→ Problem: Reproduce the records below exactly, but only between the lines holding "Definition returned (p" and "Swtch s k' =>", inclusive.

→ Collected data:

========================

(* ===== verification/Machine.v ===== *)
(** * User programs running on the kernel

    A machine is the kernel's state, what is left to run of the processes that are off the CPU,
    and of each process the user program it goes on with. A system call is made as user code
    makes it: its arguments go to the user stack and to [%eax], and [trap] is entered. *)

From S2P Require Import Prelude Traps Fcntl Mem Kernel Mmu Kalloc Sched Bio Layout Log Printf User Cons Fs File Vm Proc Console Syscall Exec Sysfile Trap.

(** ** The calls *)

(** Where a program keeps the arguments of a call: its strings, the words of [exec], a
    buffer, and its stack. *)
Definition path1 : Z := 0x300.
Definition path2 : Z := 0x400.
Definition words : Z := 0x600.
Definition buffer : Z := 0x1000.
Definition stack : Z := 0x200.

Definition zstr (s : list Z) : list Z := s ++ [0].

(** Where the words of [argv] go, one after another. *)
Fixpoint layout (a : Z) (argv : list (list Z)) : list (Z * list Z) :=
  match argv with
  | [] => []
  | w :: argv => (a, zstr w) :: layout (a + Z.of_nat (length w) + 1) argv
  end.

(** The number of a call, its arguments, the memory it needs, and the bytes of the answer, by the
    number returned. *)
Record callspec := Call { c_num : Z; c_args : list Z; c_mem : list (Z * list Z); c_out : Z -> nat; c_esp : Z }.

Definition simple (num : Z) (args : list Z) (m : list (Z * list Z)) : callspec := Call num args m (fun _ => 0%nat) stack.
Definition answers (num : Z) (args : list Z) (out : Z -> nat) : callspec := Call num args [] out stack.

Definition call_of (c : ucall) : callspec :=
  match c with
  | SFork => simple 1 [] []
  | SWait => simple 3 [] []
  | SPipe => answers 4 [buffer] (fun _ => 8%nat)
  | SRead fd n => answers 5 [fd; buffer; n] Z.to_nat
  | SKill pid => simple 6 [pid] []
  | SExec path argv =>
      let l := layout words argv in
      simple 7 [path1; path2] ([(path1, zstr path); (path2, concat (map (fun x => le_bytes 4 x.1) l) ++ le_bytes 4 0)] ++ l)
  | SFstat fd => answers 8 [fd; buffer] (fun _ => 20%nat)
  | SChdir path => simple 9 [path1] [(path1, zstr path)]
  | SDup fd => simple 10 [fd] []
  | SGetpid => simple 11 [] []
  | SSbrk n => simple 12 [n] []
  | SSleep n => simple 13 [n] []
  | SOpen name mode => simple 15 [path1; mode] [(path1, zstr name)]
  | SWrite fd bytes => simple 16 [fd; buffer; Z.of_nat (length bytes)] [(buffer, bytes)]
  | SMknod name major minor => simple 17 [path1; major; minor] [(path1, zstr name)]
  | SUnlink name => simple 18 [path1] [(path1, zstr name)]
  | SLink old new => simple 19 [path1; path2] [(path1, zstr old); (path2, zstr new)]
  | SMkdir name => simple 20 [path1] [(path1, zstr name)]
  | SClose fd => simple 21 [fd] []
  | SFreemem => simple 22 [] []
  | SWait2 => answers 24 [buffer] (fun _ => 4%nat)
  | SPrintf fd text => simple 16 [fd; buffer; 1] [(buffer, take 1 text)]
  end.

Section Machine.
Context `{Fuel} `{Image}.
#[local] Existing Instance console_devsw.

Fixpoint user_stores (l : list (Z * list Z)) : K unit :=
  match l with
  | [] => kret tt
  | (a, bs) :: l => ustores a bs ;; user_stores l
  end.

(** [int $T_SYSCALL] in user space. *)
Definition int64 (c : callspec) : K unit :=
  p <- curproc;
  pr <- get_proc p;
  user_stores (c_mem c) ;;
  ustores (c_esp c) (concat (map (le_bytes 4) (0 :: c_args c))) ;;
  stw (p_tf pr + tf_eax) (c_num c) ;;
  stw (p_tf pr + tf_esp) (c_esp c) ;;
  stw (p_tf pr + tf_trapno) T_SYSCALL ;;
  trap (p_tf pr) 0 0 [] [].

(** What the program gets back. *)
Definition answer (c : callspec) : K (Z * list Z) :=
  p <- curproc;
  pr <- get_proc p;
  eax <- ldw (p_tf pr + tf_eax);
  let r := s32 eax in
  bs <- uloads buffer (c_out c r);
  kret (r, bs).

(** A tick of the clock, in user space and in the idle scheduler. *)
Definition tick : K unit :=
  p <- curproc;
  pr <- get_proc p;
  stw (p_tf pr + tf_trapno) (T_IRQ0 + IRQ_TIMER) ;;
  trap (p_tf pr) 0 0 [] [].

Definition idle_tick : K unit := trap_switch (T_IRQ0 + IRQ_TIMER) 8 0 0 0 0 [] [].

(** ** The machine *)

(** The program of a process once its call has returned. *)
Record after := After { a_call : callspec; a_then : Z -> list Z -> prog }.

Record machine := Machine {
  m_state : kstate;
  m_threads : threads;
  m_after : gmap nat after;
}.

Inductive outcome :=
| Ended (s : kstate)
| Died (msg : string).

(** Where the machine is. [User]: process [p] is in user space and goes on with the program.
    [Resched]: a process gave up the CPU, and the scheduler goes on with its loop at slot [p],
    holding the lock of the table. *)
Inductive next :=
| User (p : nat) (m : machine) (g : prog)
| Resched (p : nat) (m : machine)
| Idle (m : machine)
| End (o : outcome).

(** The call of process [p] has come back. A child goes on with the program of its parent, and
    with 0, once the scheduler has run it, and what it runs first is [forkret]. *)
Definition returned (p : nat) (m : machine) (s : kstate) : next :=
  match m_after m !! p with
  | None => End (Died "no program")
  | Some a =>
      match answer (a_call a) s with
      | Ok (r, bs) s =>
          let m := Machine s (m_threads m) (m_after m) in
          if (c_num (a_call a) =? 1) && (0 <? r) then
            match find_from (fun pr => p_pid pr =? r) (k_procs s) 0 with
            | Some np => User p (Machine s (<[np := forkret]> (m_threads m)) (<[np := a]> (m_after m))) (a_then a r bs)
            | None => End (Died "no child")
            end
          else User p m (a_then a r bs)
      | Panic msg => End (Died msg)
      | _ => End (Died "stuck")
      end
  end.

(** Process [p] enters the kernel with [k]. *)
Definition enter (p : nat) (m : machine) (k : K unit) : next :=
  match k (m_state m) with
  | Ok _ s => returned p m s
  | Panic msg => End (Died msg)
  | NoFuel => End (Died "fuel")
  | Swtch s k' =>
      match undispatch s with
      | Ok _ s => Resched (S p) (Machine s (<[p := k']> (m_threads m)) (m_after m))
      | _ => End (Died "undispatch")
      end
  end.

Definition call (p : nat) (m : machine) (c : callspec) (k : Z -> list Z -> prog) : next :=
  enter p (Machine (m_state m) (m_threads m) (<[p := After c k]> (m_after m))) (int64 c).

(** One step of a program in user space. The first process halts the machine when it ends. *)
Definition user_step (p : nat) (m : machine) (g : prog) : next :=
  match g with
  | Sys (SPrintf fd []) k => User p m (k 0 [])
  | Sys (SPrintf fd (c :: text)) k => call p m (call_of (SWrite fd [c])) (fun _ _ => Sys (SPrintf fd text) k)
  | Sys c k => call p m (call_of c) k
  | Exit st =>
      if Nat.eqb p 0 then End (Ended (m_state m))
      else call p m (match st with None => simple 2 [] [] | Some x => simple 23 [x] [] end) (fun _ _ => OutOfFuel)
  | Ins (SReadAt fd a n) k => call p m (simple 5 [fd; a; n] []) (fun r _ => k r)
  | Ins (SLinkAt old a) k => call p m (simple 19 [path1; a] [(path1, zstr old)]) (fun r _ => k r)
  | Forever => enter p (Machine (m_state m) (m_threads m) (<[p := After (simple 0 [] []) (fun _ _ => Forever)]> (m_after m))) tick
  | _ => End (Died "program")
  end.

(** What came of running the scheduler. *)
Definition scheduled (m : machine) (r : ran) (idle : kstate -> threads -> next) : next :=
  match r with
  | ToUser p s th => returned p (Machine s th (m_after m)) s
  | Back s th => idle s th
  | Stopped msg => End (Died msg)
  | Stuck => End (Died "stuck")
  end.

Definition resched_step (p : nat) (m : machine) : next :=
  scheduled m (scheduler_loop (NPROC - p) p (m_state m) (m_threads m)) (fun s th =>
    match release LK_ptable s with
    | Ok _ s => Idle (Machine s th (m_after m))
    | _ => End (Died "release")
    end).

(** The scheduler goes round its table; with nothing to run, the clock ticks. *)
Definition idle_step (m : machine) : next :=
  scheduled m (scheduler_round (m_state m) (m_threads m)) (fun s th =>
    match idle_tick s with
    | Ok _ s => Idle (Machine s th (m_after m))
    | _ => End (Died "tick")
    end).

Definition step (x : next) : next :=
  match x with
  | User p m g => user_step p m g
  | Resched p m => resched_step p m
  | Idle m => idle_step m
  | End o => End o
  end.

Fixpoint run (n : nat) (x : next) : next :=
  match n with
  | O => x
  | S n => match x with End _ => x | _ => run n (step x) end
  end.
End Machine.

========================

→ Completed task:
Definition returned (p : nat) (m : machine) (s : kstate) : next :=
  match m_after m !! p with
  | None => End (Died "no program")
  | Some a =>
      match answer (a_call a) s with
      | Ok (r, bs) s =>
          let m := Machine s (m_threads m) (m_after m) in
          if (c_num (a_call a) =? 1) && (0 <? r) then
            match find_from (fun pr => p_pid pr =? r) (k_procs s) 0 with
            | Some np => User p (Machine s (<[np := forkret]> (m_threads m)) (<[np := a]> (m_after m))) (a_then a r bs)
            | None => End (Died "no child")
            end
          else User p m (a_then a r bs)
      | Panic msg => End (Died msg)
      | _ => End (Died "stuck")
      end
  end.

(** Process [p] enters the kernel with [k]. *)
Definition enter (p : nat) (m : machine) (k : K unit) : next :=
  match k (m_state m) with
  | Ok _ s => returned p m s
  | Panic msg => End (Died msg)
  | NoFuel => End (Died "fuel")
  | Swtch s k' =>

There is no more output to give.